Saved data entries:
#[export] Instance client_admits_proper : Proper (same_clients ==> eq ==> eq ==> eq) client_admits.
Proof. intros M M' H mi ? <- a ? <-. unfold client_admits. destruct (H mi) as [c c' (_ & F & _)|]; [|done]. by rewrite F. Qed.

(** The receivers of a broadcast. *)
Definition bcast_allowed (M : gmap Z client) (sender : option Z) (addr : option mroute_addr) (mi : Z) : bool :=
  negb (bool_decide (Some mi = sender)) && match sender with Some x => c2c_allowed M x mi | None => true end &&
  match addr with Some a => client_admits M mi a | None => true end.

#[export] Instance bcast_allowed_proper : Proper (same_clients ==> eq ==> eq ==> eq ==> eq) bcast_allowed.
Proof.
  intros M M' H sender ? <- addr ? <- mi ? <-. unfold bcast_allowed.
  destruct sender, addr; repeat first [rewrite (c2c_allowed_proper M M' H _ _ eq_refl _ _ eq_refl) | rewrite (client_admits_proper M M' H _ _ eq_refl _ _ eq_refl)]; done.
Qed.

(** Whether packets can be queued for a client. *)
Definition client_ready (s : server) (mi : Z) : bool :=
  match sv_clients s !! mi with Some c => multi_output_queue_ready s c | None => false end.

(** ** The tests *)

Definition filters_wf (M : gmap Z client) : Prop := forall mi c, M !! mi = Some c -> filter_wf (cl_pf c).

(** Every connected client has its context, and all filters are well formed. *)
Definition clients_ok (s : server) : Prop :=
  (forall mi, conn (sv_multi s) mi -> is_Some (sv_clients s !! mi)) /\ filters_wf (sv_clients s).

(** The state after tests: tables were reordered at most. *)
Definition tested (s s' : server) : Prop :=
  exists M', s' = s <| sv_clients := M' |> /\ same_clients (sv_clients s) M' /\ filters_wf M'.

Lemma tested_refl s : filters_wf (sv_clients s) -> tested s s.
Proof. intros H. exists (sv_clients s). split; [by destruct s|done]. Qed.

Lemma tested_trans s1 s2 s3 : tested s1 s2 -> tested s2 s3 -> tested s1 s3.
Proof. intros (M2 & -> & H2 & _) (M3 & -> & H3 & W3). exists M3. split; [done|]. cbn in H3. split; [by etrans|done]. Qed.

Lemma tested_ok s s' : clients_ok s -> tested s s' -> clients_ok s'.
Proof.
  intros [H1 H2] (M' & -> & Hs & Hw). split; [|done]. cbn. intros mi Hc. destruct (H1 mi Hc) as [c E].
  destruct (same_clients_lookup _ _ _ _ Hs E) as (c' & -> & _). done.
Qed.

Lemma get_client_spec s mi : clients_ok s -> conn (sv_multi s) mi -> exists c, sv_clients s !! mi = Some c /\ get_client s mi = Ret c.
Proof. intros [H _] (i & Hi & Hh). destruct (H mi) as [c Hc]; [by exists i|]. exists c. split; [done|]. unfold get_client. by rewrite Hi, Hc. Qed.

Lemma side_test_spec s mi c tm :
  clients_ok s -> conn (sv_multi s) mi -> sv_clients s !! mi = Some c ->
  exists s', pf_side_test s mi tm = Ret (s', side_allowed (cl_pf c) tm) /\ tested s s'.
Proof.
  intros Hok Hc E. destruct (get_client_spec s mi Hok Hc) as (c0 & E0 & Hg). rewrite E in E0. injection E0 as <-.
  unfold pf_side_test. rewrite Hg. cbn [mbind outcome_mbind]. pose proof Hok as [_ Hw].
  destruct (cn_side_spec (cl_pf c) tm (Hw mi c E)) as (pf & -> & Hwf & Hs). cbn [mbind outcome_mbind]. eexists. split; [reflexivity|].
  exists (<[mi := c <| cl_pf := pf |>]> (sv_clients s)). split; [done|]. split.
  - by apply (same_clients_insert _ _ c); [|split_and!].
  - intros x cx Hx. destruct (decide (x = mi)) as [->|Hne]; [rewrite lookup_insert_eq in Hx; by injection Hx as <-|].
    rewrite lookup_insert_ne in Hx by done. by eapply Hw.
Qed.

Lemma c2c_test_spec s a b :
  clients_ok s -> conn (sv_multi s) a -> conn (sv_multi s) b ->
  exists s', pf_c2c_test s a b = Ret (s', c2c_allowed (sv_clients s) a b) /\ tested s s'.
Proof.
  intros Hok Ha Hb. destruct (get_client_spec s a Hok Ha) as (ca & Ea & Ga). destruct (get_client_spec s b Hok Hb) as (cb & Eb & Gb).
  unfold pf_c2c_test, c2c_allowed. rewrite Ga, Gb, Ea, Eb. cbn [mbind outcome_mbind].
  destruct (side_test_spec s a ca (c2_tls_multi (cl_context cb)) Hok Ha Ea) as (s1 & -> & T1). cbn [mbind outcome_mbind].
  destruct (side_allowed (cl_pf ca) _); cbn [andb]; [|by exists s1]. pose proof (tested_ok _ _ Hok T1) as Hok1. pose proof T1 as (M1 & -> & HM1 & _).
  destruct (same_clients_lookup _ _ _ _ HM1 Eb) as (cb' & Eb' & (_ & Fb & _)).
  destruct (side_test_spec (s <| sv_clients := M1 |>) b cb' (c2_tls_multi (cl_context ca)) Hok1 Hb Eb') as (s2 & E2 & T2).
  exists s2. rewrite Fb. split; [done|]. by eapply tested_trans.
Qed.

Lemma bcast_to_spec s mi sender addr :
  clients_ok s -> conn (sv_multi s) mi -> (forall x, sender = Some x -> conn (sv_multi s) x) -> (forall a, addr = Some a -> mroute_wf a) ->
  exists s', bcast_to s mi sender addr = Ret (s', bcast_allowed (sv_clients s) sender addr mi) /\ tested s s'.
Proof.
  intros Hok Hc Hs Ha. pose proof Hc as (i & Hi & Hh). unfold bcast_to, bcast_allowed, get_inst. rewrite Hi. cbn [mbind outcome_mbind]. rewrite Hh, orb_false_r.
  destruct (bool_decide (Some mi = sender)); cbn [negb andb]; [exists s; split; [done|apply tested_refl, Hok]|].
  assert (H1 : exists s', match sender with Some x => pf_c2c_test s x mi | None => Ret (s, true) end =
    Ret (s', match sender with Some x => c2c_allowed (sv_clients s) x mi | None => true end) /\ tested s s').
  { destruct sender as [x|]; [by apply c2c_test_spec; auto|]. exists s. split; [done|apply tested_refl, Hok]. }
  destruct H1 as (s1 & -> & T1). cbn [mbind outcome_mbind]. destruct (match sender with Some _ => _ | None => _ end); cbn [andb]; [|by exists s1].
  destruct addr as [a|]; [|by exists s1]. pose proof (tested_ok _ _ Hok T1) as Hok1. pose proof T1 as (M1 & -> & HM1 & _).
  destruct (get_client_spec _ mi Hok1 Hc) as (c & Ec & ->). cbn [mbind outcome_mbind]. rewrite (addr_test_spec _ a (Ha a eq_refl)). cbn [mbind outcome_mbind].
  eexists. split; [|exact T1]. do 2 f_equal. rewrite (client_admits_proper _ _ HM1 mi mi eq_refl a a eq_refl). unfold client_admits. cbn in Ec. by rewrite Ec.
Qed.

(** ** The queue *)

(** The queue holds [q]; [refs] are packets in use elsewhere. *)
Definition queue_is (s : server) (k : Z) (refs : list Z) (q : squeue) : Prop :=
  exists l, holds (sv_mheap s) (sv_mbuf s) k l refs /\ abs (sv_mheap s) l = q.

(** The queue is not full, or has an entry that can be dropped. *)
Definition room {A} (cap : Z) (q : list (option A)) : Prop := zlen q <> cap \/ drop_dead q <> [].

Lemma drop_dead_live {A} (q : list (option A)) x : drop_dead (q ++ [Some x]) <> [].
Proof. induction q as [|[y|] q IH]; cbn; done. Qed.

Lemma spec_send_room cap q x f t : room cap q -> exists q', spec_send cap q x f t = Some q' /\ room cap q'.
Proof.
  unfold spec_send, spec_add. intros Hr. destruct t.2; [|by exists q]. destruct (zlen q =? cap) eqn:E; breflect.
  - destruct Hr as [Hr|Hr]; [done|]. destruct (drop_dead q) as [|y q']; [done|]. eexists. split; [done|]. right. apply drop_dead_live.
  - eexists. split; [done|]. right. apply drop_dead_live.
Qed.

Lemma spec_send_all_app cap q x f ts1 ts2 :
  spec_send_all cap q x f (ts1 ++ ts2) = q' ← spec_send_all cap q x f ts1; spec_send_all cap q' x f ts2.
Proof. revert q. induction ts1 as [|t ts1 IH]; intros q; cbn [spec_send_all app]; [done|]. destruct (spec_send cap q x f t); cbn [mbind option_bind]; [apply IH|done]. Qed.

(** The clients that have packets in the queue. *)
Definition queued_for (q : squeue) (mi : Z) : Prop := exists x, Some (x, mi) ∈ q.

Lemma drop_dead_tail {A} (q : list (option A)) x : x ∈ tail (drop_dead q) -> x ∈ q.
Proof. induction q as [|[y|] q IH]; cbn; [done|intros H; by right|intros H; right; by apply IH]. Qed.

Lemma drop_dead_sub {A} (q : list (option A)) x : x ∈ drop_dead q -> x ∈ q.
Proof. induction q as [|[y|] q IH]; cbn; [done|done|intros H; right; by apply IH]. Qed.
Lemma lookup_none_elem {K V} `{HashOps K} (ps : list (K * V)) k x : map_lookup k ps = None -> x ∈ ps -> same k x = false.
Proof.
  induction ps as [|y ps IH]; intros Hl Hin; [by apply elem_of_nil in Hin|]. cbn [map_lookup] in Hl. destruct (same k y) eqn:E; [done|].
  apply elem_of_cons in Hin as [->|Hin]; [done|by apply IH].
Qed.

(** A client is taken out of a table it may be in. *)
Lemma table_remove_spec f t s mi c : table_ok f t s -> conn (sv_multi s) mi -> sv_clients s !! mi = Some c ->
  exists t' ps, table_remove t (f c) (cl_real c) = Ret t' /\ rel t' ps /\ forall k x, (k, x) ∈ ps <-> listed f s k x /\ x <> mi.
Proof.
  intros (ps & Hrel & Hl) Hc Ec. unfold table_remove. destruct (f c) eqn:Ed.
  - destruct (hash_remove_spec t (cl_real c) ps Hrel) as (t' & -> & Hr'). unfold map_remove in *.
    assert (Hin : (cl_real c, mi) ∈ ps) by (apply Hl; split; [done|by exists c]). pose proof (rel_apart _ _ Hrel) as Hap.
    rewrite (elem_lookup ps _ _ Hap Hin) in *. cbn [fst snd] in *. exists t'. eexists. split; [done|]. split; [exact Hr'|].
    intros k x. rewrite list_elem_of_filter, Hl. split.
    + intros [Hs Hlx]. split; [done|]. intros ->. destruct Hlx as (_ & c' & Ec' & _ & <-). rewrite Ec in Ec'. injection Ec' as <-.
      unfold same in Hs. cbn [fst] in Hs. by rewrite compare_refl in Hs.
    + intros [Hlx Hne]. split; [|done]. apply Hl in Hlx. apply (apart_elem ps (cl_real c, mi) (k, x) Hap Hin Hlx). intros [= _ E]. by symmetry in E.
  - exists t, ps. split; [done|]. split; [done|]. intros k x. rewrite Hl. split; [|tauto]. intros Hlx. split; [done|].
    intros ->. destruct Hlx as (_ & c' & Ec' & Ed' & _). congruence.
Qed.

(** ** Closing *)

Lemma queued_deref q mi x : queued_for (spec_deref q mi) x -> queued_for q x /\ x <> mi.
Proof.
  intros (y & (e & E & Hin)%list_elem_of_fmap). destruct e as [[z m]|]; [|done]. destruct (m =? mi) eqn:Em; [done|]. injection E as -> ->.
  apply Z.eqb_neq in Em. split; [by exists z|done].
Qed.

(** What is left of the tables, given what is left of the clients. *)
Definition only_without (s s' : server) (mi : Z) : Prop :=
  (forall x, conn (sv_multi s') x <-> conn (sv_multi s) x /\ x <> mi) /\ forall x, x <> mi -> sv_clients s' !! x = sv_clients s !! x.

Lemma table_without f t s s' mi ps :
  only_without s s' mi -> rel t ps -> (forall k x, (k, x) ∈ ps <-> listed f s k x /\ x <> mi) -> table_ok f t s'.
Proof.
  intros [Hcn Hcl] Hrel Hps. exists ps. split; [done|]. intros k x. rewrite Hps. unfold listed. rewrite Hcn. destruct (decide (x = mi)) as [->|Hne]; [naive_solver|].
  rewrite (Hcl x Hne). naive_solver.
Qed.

> _TASK ITEM_:
The expected answer is a copy of each line in the records that holds the word "assert".

> _RESPONSE TO THIS EXERCISE_:
  assert (H1 : exists s', match sender with Some x => pf_c2c_test s x mi | None => Ret (s, true) end =
    assert (Hin : (cl_real c, mi) ∈ ps) by (apply Hl; split; [done|by exists c]). pose proof (rel_apart _ _ Hrel) as Hap.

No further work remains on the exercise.